54.19 A New Paradigm for the Acute Care Surgeon: The Active Cancer Patient Population

C. R. Horwood1, S. Byrd1, E. Schneider1, K. Woodling1, J. Wisler1, A. P. Rushing1  1Ohio State University,General Surgery,Columbus, OH, USA

Introduction:
With advances in cancer treatment, patients with active cancer are living longer and developing common conditions that fall outside the realm of oncologic treatment. There is little data describing the clinical decision-making and subsequent outcomes that occur in patients with cancer that present with an emergency general surgical diagnosis. The purpose of this study is to evaluate factors that determine operative management (OM) versus non-operative (NOM) management and subsequent outcomes of colonic emergencies within a cancer population.

Methods:
A single institution registry at a comprehensive cancer center was queried to identify patients with an active cancer diagnosis that had a surgical consult placed for one of three acute colonic surgical diagnoses between 2011 and 2016. The diagnoses included colitis (with or without peritonitis), bleeding diverticulosis, and diverticulitis. Records were retrospectively reviewed for patient demographics, baseline clinical characteristics, OM vs NOM interventions, and outcomes. Primary outcomes examined include hospital length of stay (LOS), 30-day mortality, disposition at discharge, and post-operative complications.

Results:
A total of 87 patients were evaluated of which 38 (43.7%) underwent OM vs 49 (56.3%) who underwent NOM. Differences in initial lab values included median white blood cell count (WBC) and median serum lactate. Median WBC was 8.1 in the OM group vs 4.6 in the NOM group, (p<0.001), and median serum lactate was 2.32 in the OM group vs 0.95 in the NOM group, (p<0.001). Thirteen patients had peritonitis at the time of surgical consult in the OM group vs zero in the NOM group, (p<0.001). With regard to post-operative outcomes, there was no difference in hospital LOS, but there was a difference in 30-day mortality and discharge to home between the groups.
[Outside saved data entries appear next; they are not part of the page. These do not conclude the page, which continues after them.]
(** * Family-finance analytics engine: a shallow embedding

    The engine of the repository is four TypeScript modules:
    - [src/services/ml.ts]            regression, trend and outlier primitives,
    - [src/services/anomaly.ts]       per-transaction anomaly checks,
    - [src/services/health.ts]        the composite health score,
    - [src/services/autocategory.ts]  the description categorizer,
    plus [getBudgetAlerts] of [src/services/analytics.ts].

    Each TypeScript function is transcribed below under its own name.
    What the JavaScript platform supplies (numbers, strings, [Date],
    object key order, the members an object inherits from
    [Object.prototype], [Array.prototype.sort]) is modelled first.
    Arithmetic is exact; [Rounded] repeats the health score with every
    operation rounded to binary64. *)

From Stdlib Require Import String Ascii ZArith QArith Qround Qabs Lqa Lia Bool List
  Sorted Permutation.
Import ListNotations.

Set Implicit Arguments.

(* ================================================================== *)
(** * The JavaScript platform *)
(* ================================================================== *)

(** ** Numbers

    A JavaScript number is either finite, an infinity or NaN.  Finite
    arithmetic is exact (rationals): the operations of [JS] do not
    round and do not overflow ([Binary64] has the rounding), and the
    sign of zero is not modelled.  Division by zero and the other
    invalid operations produce the IEEE special values, as in
    JavaScript. *)

Inductive num : Type :=
| Fin (q : Q)
| PInf
| NInf
| NaN.

Coercion Fin : Q >-> num.

Declare Scope js_scope.
Delimit Scope js_scope with js.
Bind Scope js_scope with num.

Module JS.

Definition of_Z (z : Z) : num := Fin (inject_Z z).
Definition of_nat (n : nat) : num := of_Z (Z.of_nat n).

Definition is_finite (x : num) : bool :=
  match x with Fin _ => true | _ => false end.

Definition is_nan (x : num) : bool :=
  match x with NaN => true | _ => false end.

(** Sign of a number: -1, 0 or 1 (0 for NaN, which callers rule out). *)
Definition sign (x : num) : Z :=
  match x with
  | Fin q => Z.sgn (Qnum q)
  | PInf => 1
  | NInf => -1
  | NaN => 0
  end.

Definition neg (x : num) : num :=
  match x with
  | Fin q => Fin (- q)
  | PInf => NInf
  | NInf => PInf
  | NaN => NaN
  end.

Definition add (x y : num) : num :=
  match x, y with
  | Fin a, Fin b => Fin (a + b)
  | NaN, _ | _, NaN => NaN
  | PInf, NInf | NInf, PInf => NaN
  | PInf, _ | _, PInf => PInf
  | NInf, _ | _, NInf => NInf
  end.

Definition sub (x y : num) : num := add x (neg y).

Definition of_sign (s : Z) : num :=
  match s with
  | Z0 => NaN
  | Zpos _ => PInf
  | Zneg _ => NInf
  end.

Definition mul (x y : num) : num :=
  match x, y with
  | Fin a, Fin b => Fin (a * b)
  | NaN, _ | _, NaN => NaN
  | _, _ => of_sign (sign x * sign y)
  end.

Definition div (x y : num) : num :=
  match x, y with
  | NaN, _ | _, NaN => NaN
  | Fin a, Fin b => if Qeq_bool b 0 then of_sign (sign x) else Fin (a / b)
  | Fin _, _ => Fin 0
  | _, Fin _ => if (sign y <? 0)%Z then neg x else x
  | _, _ => NaN
  end.

(** [x ** 2] *)
Definition sq (x : num) : num := mul x x.

Definition lt (x y : num) : bool :=
  match x, y with
  | NaN, _ | _, NaN => false
  | Fin a, Fin b => negb (Qle_bool b a)
  | _, NInf => false
  | PInf, _ => false
  | _, _ => true
  end.

Definition le (x y : num) : bool :=
  match x, y with
  | NaN, _ | _, NaN => false
  | Fin a, Fin b => Qle_bool a b
  | NInf, _ => true
  | _, PInf => true
  | _, _ => false
  end.

Definition gt (x y : num) : bool := lt y x.
Definition ge (x y : num) : bool := le y x.

(** [===] on numbers *)
Definition eq (x y : num) : bool :=
  match x, y with
  | Fin a, Fin b => Qeq_bool a b
  | PInf, PInf | NInf, NInf => true
  | _, _ => false
  end.

(** [!==] on numbers *)
Definition ne (x y : num) : bool := negb (eq x y).

Module Import Notations.
  Infix "+" := add : js_scope.
  Infix "-" := sub : js_scope.
  Infix "*" := mul : js_scope.
  Infix "/" := div : js_scope.
  Infix "<?" := lt (at level 70) : js_scope.
  Infix "<=?" := le (at level 70) : js_scope.
  Infix ">?" := gt (at level 70) : js_scope.
  Infix ">=?" := ge (at level 70) : js_scope.
  Infix "===" := eq (at level 70) : js_scope.
  Infix "!==" := ne (at level 70) : js_scope.
End Notations.

(** [Math.max(a, b)], [Math.min(a, b)]: NaN as soon as one argument is. *)
Definition Math_max (x y : num) : num :=
  match x, y with
  | NaN, _ | _, NaN => NaN
  | _, _ => if lt x y then y else x
  end.

Definition Math_min (x y : num) : num :=
  match x, y with
  | NaN, _ | _, NaN => NaN
  | _, _ => if lt y x then y else x
  end.

(** [Math.max(...xs)] and [Math.min(...xs)] *)
Definition Math_max_list (xs : list num) : num := fold_left Math_max xs NInf.
Definition Math_min_list (xs : list num) : num := fold_left Math_min xs PInf.

Definition Math_abs (x : num) : num :=
  match x with
  | Fin q => Fin (Qabs q)
  | NaN => NaN
  | _ => PInf
  end.

(** [Math.round]: nearest integer, ties towards +Infinity. *)
Definition Math_round (x : num) : num :=
  match x with
  | Fin q => of_Z (Qfloor (q + (1 # 2)))
  | _ => x
  end.

Definition Math_floor (x : num) : num :=
  match x with
  | Fin q => of_Z (Qfloor q)
  | _ => x
  end.

Definition Math_ceil (x : num) : num :=
  match x with
  | Fin q => of_Z (Qceiling q)
  | _ => x
  end.

(** [x || d] for a possibly missing number: [undefined], [0] and NaN
    are falsy. *)
Definition or_default (x : option num) (d : num) : num :=
  match x with
  | Some (Fin q) => if Qeq_bool q 0 then d else Fin q
  | Some NaN | None => d
  | Some v => v
  end.

(** [xs.reduce((a, b) => a + b, 0)] *)
Definition sum (xs : list num) : num := fold_left add xs (Fin 0).

End JS.

Import JS.Notations.

(** ** Exceptions

    A call either returns a value or throws. *)

Inductive exception : Type :=
| Error (message : string)
| RangeError (message : string)
| TypeError (message : string).

Inductive completion (A : Type) : Type :=
| Return (a : A)
| Throw (e : exception).

Arguments Return {A} a.
Arguments Throw {A} e.

Definition bind {A B : Type} (c : completion A) (k : A -> completion B)
  : completion B :=
  match c with
  | Return a => k a
  | Throw e => Throw e
  end.

Notation "x <- c ;; k" := (bind c (fun x => k))
  (at level 61, c at next level, right associativity).


(** ** Strings

    A JavaScript string is a sequence of UTF-16 code units. *)

Definition jsstring : Type := list N.

Module Str.

(** Code units of a literal written in this file (UTF-8 source text). *)
Definition emit (cp : N) : list N :=
  if (cp <? 65536)%N then [cp]
  else [(55296 + (cp - 65536) / 1024)%N; (56320 + (cp - 65536) mod 1024)%N].

Fixpoint utf16_go (s : string) (need : nat) (acc : N) : jsstring :=
  match s with
  | EmptyString => []
  | String c s' =>
      let b := N_of_ascii c in
      match need with
      | O =>
          if (b <? 128)%N then b :: utf16_go s' 0 0%N
          else if (b <? 224)%N then utf16_go s' 1 (b - 192)%N
          else if (b <? 240)%N then utf16_go s' 2 (b - 224)%N
          else utf16_go s' 3 (b - 240)%N
      | S k =>
          let acc' := (acc * 64 + (b - 128))%N in
          match k with
          | O => emit acc' ++ utf16_go s' 0 0%N
          | S _ => utf16_go s' k acc'
          end
      end
  end.

Definition utf16 (s : string) : jsstring := utf16_go s 0 0%N.

(** [a === b] on strings *)
Fixpoint eqb (a b : jsstring) : bool :=
  match a, b with
  | [], [] => true
  | x :: a', y :: b' => (x =? y)%N && eqb a' b'
  | _, _ => false
  end.

Fixpoint starts_with (p s : jsstring) : bool :=
  match p, s with
  | [], _ => true
  | x :: p', y :: s' => (x =? y)%N && starts_with p' s'
  | _ :: _, [] => false
  end.

(** [s.includes(p)] *)
Fixpoint includes (s p : jsstring) : bool :=
  starts_with p s ||
  match s with
  | [] => false
  | _ :: s' => includes s' p
  end.

(** Code-unit order, the order of [<] on strings. *)
Fixpoint compare (a b : jsstring) : comparison :=
  match a, b with
  | [], [] => Eq
  | [], _ :: _ => Lt
  | _ :: _, [] => Gt
  | x :: a', y :: b' =>
      match (x ?= y)%N with
      | Eq => compare a' b'
      | c => c
      end
  end.

(** WhiteSpace and LineTerminator code units: what [\s] matches and
    what [trim] removes. *)
Definition is_space (c : N) : bool :=
  ((9 <=? c) && (c <=? 13) || (c =? 32) || (c =? 160) || (c =? 5760)
   || (8192 <=? c) && (c <=? 8202) || (c =? 8232) || (c =? 8233)
   || (c =? 8239) || (c =? 8287) || (c =? 12288) || (c =? 65279))%N.

Fixpoint trim_start (s : jsstring) : jsstring :=
  match s with
  | c :: s' => if is_space c then trim_start s' else s
  | [] => []
  end.

(** [s.trim()] *)
Definition trim (s : jsstring) : jsstring :=
  rev (trim_start (rev (trim_start s))).

(** [s.substring(0, n)] *)
Definition substring0 (n : nat) (s : jsstring) : jsstring := firstn n s.

End Str.

(** String literals of the source are written [U "..."]. *)
Definition U (s : string) : jsstring := Str.utf16 s.

(** ** The host

    What the engine takes from its JavaScript host and this model leaves
    open: the value of [Math.sqrt] on a finite non-negative number, the
    time value [Date.parse] gives a string ([None] for an invalid date),
    the collation of [localeCompare] and the offset of local time from
    UTC in milliseconds (constant: no daylight saving). *)

Class Host : Type := {
  host_sqrt : Q -> Q;
  Date_parse : jsstring -> option Z;
  localeCompare : jsstring -> jsstring -> comparison;
  tz_offset : Z
}.

Module JSMath.

(** [Math.sqrt] *)
Definition Math_sqrt {H : Host} (x : num) : num :=
  match x with
  | Fin q => if Qle_bool 0 q then Fin (host_sqrt q) else NaN
  | PInf => PInf
  | _ => NaN
  end.

End JSMath.

(** ** Arrays *)

Module Arr.

(** [xs[i]] in a numeric context: a missing element is [undefined],
    which arithmetic turns into NaN. *)
Definition get (xs : list num) (i : num) : num :=
  match i with
  | Fin q =>
      if Qeq_bool q (inject_Z (Qfloor q)) && (0 <=? Qfloor q)%Z
      then nth (Z.to_nat (Qfloor q)) xs NaN
      else NaN
  | _ => NaN
  end.

(** [xs.sort(cmp)]: the sort is stable; [x] goes after [y] exactly when
    [cmp(x, y) > 0].  (With a comparator that returns NaN the order is
    implementation-defined; here such a pair is left in place.) *)
Section Sort.
Variable A : Type.
Variable cmp : A -> A -> num.

Fixpoint insert (x : A) (l : list A) : list A :=
  match l with
  | [] => [x]
  | y :: l' => if (cmp x y >? 0)%js then y :: insert x l' else x :: l
  end.

Definition sort (l : list A) : list A := fold_right insert [] l.
End Sort.

(** The number a string comparison ([localeCompare]) returns. *)
Definition cmp_num (c : comparison) : num :=
  match c with Lt => Fin (-1) | Eq => Fin 0 | Gt => Fin 1 end.

(** [xs.find(p)] *)
Definition find {A : Type} (p : A -> bool) (xs : list A) : option A :=
  List.find p xs.

(** [xs.slice(a, b)] for integers [0 <= a] *)
Definition slice {A : Type} (a b : nat) (xs : list A) : list A :=
  firstn (b - a) (skipn a xs).

End Arr.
Median LOS in the OM group was 13.5 days vs 9 days in the NOM group (difference of 4.5 days, p=0.16). However, 30-day mortality was 32% in the OM group vs 6% in the NOM group (p=0.003) and discharge to home occurred in 35% of patients in the OM group compared to 80% in the NOM group (p<0.001). Within the OM group, 70% of patients had at least one post-operative complication.

Conclusion:
Not surprisingly, patients with higher WBCs, lactic acidosis, and peritonitis were more likely to undergo surgical intervention. Operative management was offered to sicker patients, and as a result, this group had a higher 30-day mortality and were less likely to be discharged home. While more work is needed to evaluate risk stratification for post-operative morbidity, particularly as it compares to non-cancer patients undergoing similar surgical procedures, these preliminary outcomes should be discussed with the active cancer patient prior to pursuing surgical intervention.